The binding site of FilGAP was mapped by following chemical shift changes in the 15N-HSQC NMR spectrum of IgFLNa23 upon addition of a synthetic FilGAP14 peptide, 723EQFFSTFGELTVEP736. This shorter peptide was used instead of FilGAPC32 because it was more soluble and thus better suited for NMR studies. The interaction between IgFLNa23 and FilGAP14 was in the fast-to-intermediate exchange region. Large excess of peptide was needed to obtain clear changes in the 15N-HSQC spectrum, suggesting that the affinity of IgFLNa23-FilGAP14 interaction is weak. Many signals of IgFLNa23 disappeared or divided into multiple peaks in the course of FilGAP14 titration, which made tracking of the chemical shift changes difficult (Figure S3). The disappearance and division of the signals was considered to be an indication of close proximity to the binding site. All affected peaks are located close to the CD-interface of IgFLNa23 (Figure 3B). Due to weakness of the IgFLNa23-FilGAP14 interaction NMR spectroscopic structure determination of the complex turned out to be unfeasible.

In silico model of the IgFLNa23-FilGAP complex

The CD faces of IgFLNa domains are common binding sites in other known filamin interactions, including platelet glycoprotein (GP) Ibα binding to IgFLNa17 [14] and integrin β subunit cytoplasmic tail binding to IgFLNa21 [15], [16]. As FilGAP also interacted with the CD face of IgFLNa23, and the amino acid sequence of FilGAPC32 could be aligned to the β-strand forming filamin-interacting peptides of GPIbα and integrins (Figure 3D), we modeled the FilGAPC32-IgFLNa23 interaction based on the complex between IgFLNa17 and a GPIbα peptide (Figures 3C and S4).

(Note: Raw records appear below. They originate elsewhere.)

(** X1: on every input [resolve_game_id] returns without raising and
    leaves the store as it was; an identity that it returns is that of a
    stored game whose players are registered under the two names of the
    tags, and whose result, ply count and date are those of the key. *)
Theorem resolve_game_id_sound
    (tags : gmap string string) (uci_moves : list string) (d : db) :
  exists (o : option Z) (date_iso : option string),
    resolve_game_id tags uci_moves d = (Ok o, d) /\
    parse_pgn_date_to_iso (tags !! "Date") = Ok date_iso /\
    forall id : Z, o = Some id ->
      exists (g : game_row) (pw pb : player_row),
        In g (games d) /\ g_id g = id /\
        In pw (players d) /\ p_name pw = white_name tags /\
        g_white_id g = p_id pw /\
        In pb (players d) /\ p_name pb = black_name tags /\
        g_black_id g = p_id pb /\
        g_result g = or_str (tags !! "Result") "*" /\
        g_ply_count g = Some (Z.of_nat (length uci_moves)) /\
        match date_iso with
        | Some (String c s) => g_date g = Some (String c s)
        | _ => g_date g = None \/ g_date g = Some ""
        end.
Proof.
  destruct (parse_pgn_date_never_raises (tags !! "Date")) as (date_iso & Hd).
  rewrite (resolve_game_id_unfold _ _ _ _ Hd).
  destruct (head (select_player (white_name tags) d)) as [w|] eqn:Hw;
    [|exists None, date_iso; repeat split; auto; discriminate].
  destruct (head (select_player (black_name tags) d)) as [b|] eqn:Hb;
    [|exists None, date_iso; repeat split; auto; discriminate].
  destruct (pick_candidate_some uci_moves
              (candidate_query w b (or_str (tags !! "Result") "*") date_iso
                 (Z.of_nat (length uci_moves)) d) d)
    as (o & Ho & Hnil & Hsome).
  exists o, date_iso. split; [exact Ho|]. split; [exact Hd|].
  intros id ->.
  destruct (candidate_query w b (or_str (tags !! "Result") "*") date_iso
              (Z.of_nat (length uci_moves)) d) as [|c cs] eqn:Ec;
    [specialize (Hnil eq_refl); discriminate|].
  destruct Hsome as (r & Hr & Hin); [discriminate|]. injection Hr as <-.
  rewrite <- Ec in Hin.
  apply candidate_query_In in Hin as (g & Hg & Hid & Hgw & Hgb & Hres & Hply & Hdate).
  apply select_player_head in Hw as (pw & Hpw & Hnw & Hiw).
  apply select_player_head in Hb as (pb & Hpb & Hnb & Hib).
  exists g, pw, pb. repeat split; auto; congruence.
Qed.



(** ** The stored moves *)

Section OrderByPerm.
Context {A : Type} (key : A -> Z).

Lemma insert_by_perm (a : A) (l : list A) :
  Permutation (a :: l) (insert_by key a l).
Proof.
  induction l as [|y l IH]; simpl; [reflexivity|].
  destruct (key a <=? key y); [reflexivity|].
  rewrite perm_swap. apply perm_skip, IH.
Qed.

Lemma order_by_perm (l : list A) : Permutation l (order_by key l).
Proof.
  induction l as [|a l IH]; simpl; [reflexivity|].
  rewrite <- insert_by_perm. apply perm_skip, IH.
Qed.

Lemma strictly_sorted_key_inj (l : list A) (x y : A) :
  StronglySorted (fun a b => key a < key b) l ->
  In x l -> In y l -> key x = key y -> x = y.
Proof.
  induction 1 as [|a l Hs IH Hall]; intros Hx Hy Hk; [destruct Hx|].
  rewrite List.Forall_forall in Hall.
  destruct Hx as [<-|Hx], Hy as [<-|Hy]; auto.
  - specialize (Hall y Hy). lia.
  - specialize (Hall x Hx). lia.
Qed.

(** Sorting rows whose keys are distinct gives the one list of them in
    the order of the keys. *)
Lemma order_by_strictly_sorted (l l' : list A) :
  Permutation l l' ->
  StronglySorted (fun a b => key a < key b) l' ->
  order_by key l = l'.
Proof.
  intros Hp Hs.
  apply (StronglySorted_unique_strong (fun a b => key a <= key b)).
  - intros x1 x2 H1 H2 Hle Hge.
    apply (strictly_sorted_key_inj l'); [exact Hs| | |lia].
    + apply list_elem_of_In in H1. apply order_by_In in H1.
      eapply Permutation_in; eauto.
    + apply list_elem_of_In, H2.
  - apply order_by_sorted.
  - clear Hp. induction Hs as [|a l0 Hs IH Hall]; constructor; [exact IH|].
    eapply Forall_impl; [exact Hall|]. cbn. intros; lia.
  - rewrite <- order_by_perm. exact Hp.
Qed.

End OrderByPerm.

(** X3: the moves of a game come back in the order of their plies,
    whatever the order of the rows in the table: when the rows of game
    [gid] are, in some order, the rows [l] of increasing ply, the moves
    stored for [gid] are the moves of [l], and the query with a limit
    returns the first of them. *)
Theorem stored_moves_in_ply_order (gid : Z) (d : db) (l : list move_row) (limit : nat) :
  Permutation (List.filter (fun m => m_game_id m =? gid) (moves d)) l ->
  StronglySorted (fun a b => m_ply a < m_ply b) l ->
  stored_moves gid d = map m_uci l /\
  select_moves gid limit d = firstn limit (map m_uci l).
Proof.
  intros Hp Hs. unfold select_moves, stored_moves.
  rewrite (order_by_strictly_sorted m_ply _ l Hp Hs). split; reflexivity.
Qed.

Lemma stored_moves_in_ply_order_witness :
  stored_moves 11 Sample.store
  = map m_uci [ {| m_game_id := 11; m_ply := 1; m_uci := "e2e4" |};
                {| m_game_id := 11; m_ply := 2; m_uci := "e7e5" |} ] /\
  select_moves 11 1 Sample.store
  = firstn 1 (map m_uci [ {| m_game_id := 11; m_ply := 1; m_uci := "e2e4" |};
                          {| m_game_id := 11; m_ply := 2; m_uci := "e7e5" |} ]).
Proof.
  apply (stored_moves_in_ply_order 11 Sample.store).
  - simpl. apply perm_swap.
  - repeat constructor.
Defined.

(** ** The scan *)

Lemma collect_ucis_acc (mvs : list (result string)) (acc : list string) :
  collect_ucis mvs acc
  = (fst (collect_ucis mvs []), acc ++ snd (collect_ucis mvs [])).
Proof.
  revert acc. induction mvs as [|[u|e] mvs IH]; intros acc; simpl.
  - rewrite app_nil_r. reflexivity.
  - rewrite (IH (acc ++ [u])), (IH [u]). simpl. rewrite <- app_assoc.
    reflexivity.
  - rewrite app_nil_r. reflexivity.
Qed.

(** When every move has a UCI form the loop collects the moves. *)
Lemma collect_ucis_all (us : list string) :
  collect_ucis (map Ok us) [] = (true, us).
Proof.
  induction us as [|u us IH]; simpl; [reflexivity|].
  rewrite collect_ucis_acc, IH. reflexivity.
Qed.

Lemma scan_game_job_for (game : PgnGame) (jobs : list Job) (d : db) :
  scan_game game jobs d =
  match pg_board game with
  | Raise e => (Raise e, d)
  | Ok _ =>
      (Ok (jobs ++ match job_for d game with Some j => [j] | None => [] end), d)
  end.
Proof.
  unfold scan_game, job_for, lift, mbind, M_bind.
  destruct (pg_board game) as [fen|e]; [|reflexivity].
  destruct (collect_ucis (pg_mainline game) []) as [[|] [|u us]];
    simpl; try (rewrite app_nil_r; reflexivity).
  destruct (resolve_game_id_sound (pg_headers game) (u :: us) d)
    as (o & _ & -> & _). simpl.
  destruct o; simpl; [reflexivity|rewrite app_nil_r; reflexivity].
Qed.

Lemma scan_games_job_for (games : list PgnGame) (jobs : list Job) (d : db) :
  Forall (fun game => exists fen, pg_board game = Ok fen) games ->
  scan_games games jobs d = (Ok (jobs ++ omap (job_for d) games), d).
Proof.
  revert jobs. induction games as [|game games IH]; intros jobs Hall; simpl.
  - rewrite app_nil_r. reflexivity.
  - apply Forall_cons in Hall as [(fen & Hf) Hall].
    unfold mbind, M_bind. rewrite scan_game_job_for, Hf.
    rewrite (IH _ Hall). destruct (job_for d game); simpl.
    + rewrite <- app_assoc. reflexivity.
    + rewrite app_nil_r. reflexivity.
Qed.

Lemma job_for_some (d : db) (game : PgnGame) (j : Job) :
  job_for d game = Some j ->
  tags j = pg_headers game /\ pg_board game = Ok (initial_fen j) /\
  collect_ucis (pg_mainline game) [] = (true, uci_moves j) /\
  uci_moves j <> [] /\
  resolve_game_id (tags j) (uci_moves j) d = (Ok (Some (job_game_id j)), d) /\
  has_game (job_game_id j) d = true.
Proof.
  unfold job_for. destruct (pg_board game) as [fen|e]; [|discriminate].
  destruct (collect_ucis (pg_mainline game) []) as [[|] [|u us]];
    try discriminate.
  destruct (resolve_game_id_sound (pg_headers game) (u :: us) d)
    as (o & di & Hr & _ & Hs).
  rewrite Hr. simpl. destruct o as [id|]; [|discriminate].
  intros H. injection H as <-. simpl.
  split; [reflexivity|]. split; [reflexivity|]. split; [reflexivity|].
  split; [discriminate|]. split; [exact Hr|].
  destruct (Hs id eq_refl) as (g & pw & pb & Hg & Hid & _).
  unfold has_game. apply existsb_exists. exists g. split; [exact Hg|].
  apply Z.eqb_eq, Hid.
Qed.

(** X4: when the board of every game of the file can be set up, the
    scan returns, in the order of the file, one job for each game whose
    moves all have a UCI form, that has a move, and that the resolver
    finds, and no other job; it leaves the store as it was.  Each job
    carries the headers, the start position and the moves of its game,
    and its identity is that of a stored game. *)
Theorem scan_returns_resolved_games (games : list PgnGame) (d : db) :
  Forall (fun game => exists fen, pg_board game = Ok fen) games ->
  scan_pgn_and_resolve_jobs games d = (Ok (omap (job_for d) games), d) /\
  (length (omap (job_for d) games) <= length games)%nat /\
  Forall (fun j =>
            uci_moves j <> [] /\
            resolve_game_id (tags j) (uci_moves j) d
              = (Ok (Some (job_game_id j)), d) /\
            has_game (job_game_id j) d = true /\
            exists game, In game games /\ tags j = pg_headers game /\
                         pg_board game = Ok (initial_fen j) /\
                         collect_ucis (pg_mainline game) [] = (true, uci_moves j))
         (omap (job_for d) games).
Proof.
  intros Hall. split; [|split].
  - unfold scan_pgn_and_resolve_jobs. rewrite (scan_games_job_for _ _ _ Hall).
    reflexivity.
  - clear Hall. induction games as [|game games IH]; [reflexivity|].
    change (omap (job_for d) (game :: games))
      with (match job_for d game with
            | Some j => j :: omap (job_for d) games
            | None => omap (job_for d) games
            end).
    destruct (job_for d game); cbn [length]; lia.
  - clear Hall. apply List.Forall_forall. intros j Hj.
    apply list_elem_of_In, list_elem_of_omap in Hj as (game & Hg & Hj).
    apply job_for_some in Hj as (H1 & H2 & H3 & H4 & H5 & H6).
    repeat split; auto. exists game. split; [apply list_elem_of_In, Hg|auto].
Qed.

Lemma scan_returns_resolved_games_witness :
  let games := [sample_pgn_game;
                {| pg_headers := Sample.tags "Alice" "Carol" "2021.01.01";
                   pg_board := Ok "startpos"; pg_mainline := [Ok "e2e4"] |}] in
  let d := Sample.store in
  scan_pgn_and_resolve_jobs games d = (Ok (omap (job_for d) games), d) /\
  (length (omap (job_for d) games) <= length games)%nat /\
  Forall (fun j =>
            uci_moves j <> [] /\
            resolve_game_id (tags j) (uci_moves j) d
              = (Ok (Some (job_game_id j)), d) /\
            has_game (job_game_id j) d = true /\
            exists game, In game games /\ tags j = pg_headers game /\
                         pg_board game = Ok (initial_fen j) /\
                         collect_ucis (pg_mainline game) [] = (true, uci_moves j))
         (omap (job_for d) games).
Proof.
  apply (scan_returns_resolved_games
           [sample_pgn_game;
            {| pg_headers := Sample.tags "Alice" "Carol" "2021.01.01";
               pg_board := Ok "startpos"; pg_mainline := [Ok "e2e4"] |}]
           Sample.store).
  repeat constructor; simpl; eauto.
Defined.

Example scan_samples :
  map job_game_id
    (omap (job_for Sample.store)
       [sample_pgn_game;
        {| pg_headers := Sample.tags "Alice" "Carol" "2021.01.01";
           pg_board := Ok "startpos"; pg_mainline := [Ok "e2e4"] |};
        {| pg_headers := Sample.tags "Alice" "Bob" "2021.01.01";
           pg_board := Ok "startpos";
           pg_mainline := [Ok "d2d4"; Raise (ValueError "no uci")] |};
        {| pg_headers := Sample.tags "Alice" "Bob" "2021.01.01";
           pg_board := Ok "startpos"; pg_mainline := [] |};
        {| pg_headers := Sample.tags "Alice" "Bob" "";
           pg_board := Ok "startpos"; pg_mainline := [Ok "a2a3"; Ok "a7a6"] |}])
  = [11; 12].
Proof. vm_compute. reflexivity. Qed.

(** ** The row of [_analyze_job] *)

Section AnalyzeMore.
Context {L : Lib}.

Lemma body_count (st : loop_state) (u : string) :
  ls_n_w st + ls_n_b st
  <= ls_n_w (snd (body st u)) + ls_n_b (snd (body st u))
  <= ls_n_w st + ls_n_b st + 1.
Proof.
  pose proof (body_cases st u) as B.
  destruct (body st u) as [[| |x] st']; cbn in *.
  - apply body_spec_next in B as (_ & loss & _ & F).
    destruct (turn (ls_board st)); lia.
  - apply body_spec_stop in B as ((F1 & F2 & F3 & F4) & _); [lia|discriminate].
  - apply body_spec_stop in B as ((F1 & F2 & F3 & F4) & _); [lia|discriminate].
Qed.

Lemma run_loop_count (us : list string) (st : loop_state) :
  ls_n_w (snd (run_loop us st)) + ls_n_b (snd (run_loop us st))
  <= ls_n_w st + ls_n_b st + Z.of_nat (length us).
Proof.
  revert st. induction us as [|u us IH]; intros st; [simpl; lia|].
  pose proof (body_count st u) as B.
  change (length (u :: us)) with (S (length us)). simpl.
  destruct (body st u) as [[| |x] st']; simpl in *; [|lia..].
  specialize (IH st'). lia.
Qed.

To verify that the interaction site with FilGAP is on the CD face of IgFLNa23 we next mutated the hydrophopic M2474 to negatively charged glutamate. Indeed, the point mutation M2474E in IgFLNa23 abolished the interaction of full length FLNa with recombinant FilGAP C-terminal fragment and with full length FilGAP in vitro as predicted (Figure 4A). However, the mutant filamin fully retained F-actin gelation activity, and its morphology is indistinguishable from wild-type FLNa in electron micrographs (Figure S2). NMR spectra also showed that M2474E IgFLNa23 was fully folded (Figure S5). Thus, this mutation further confirms that also in the context of full length FilGAP and FLNa, the major FilGAP binding site is at the CD face of IgFLNa23.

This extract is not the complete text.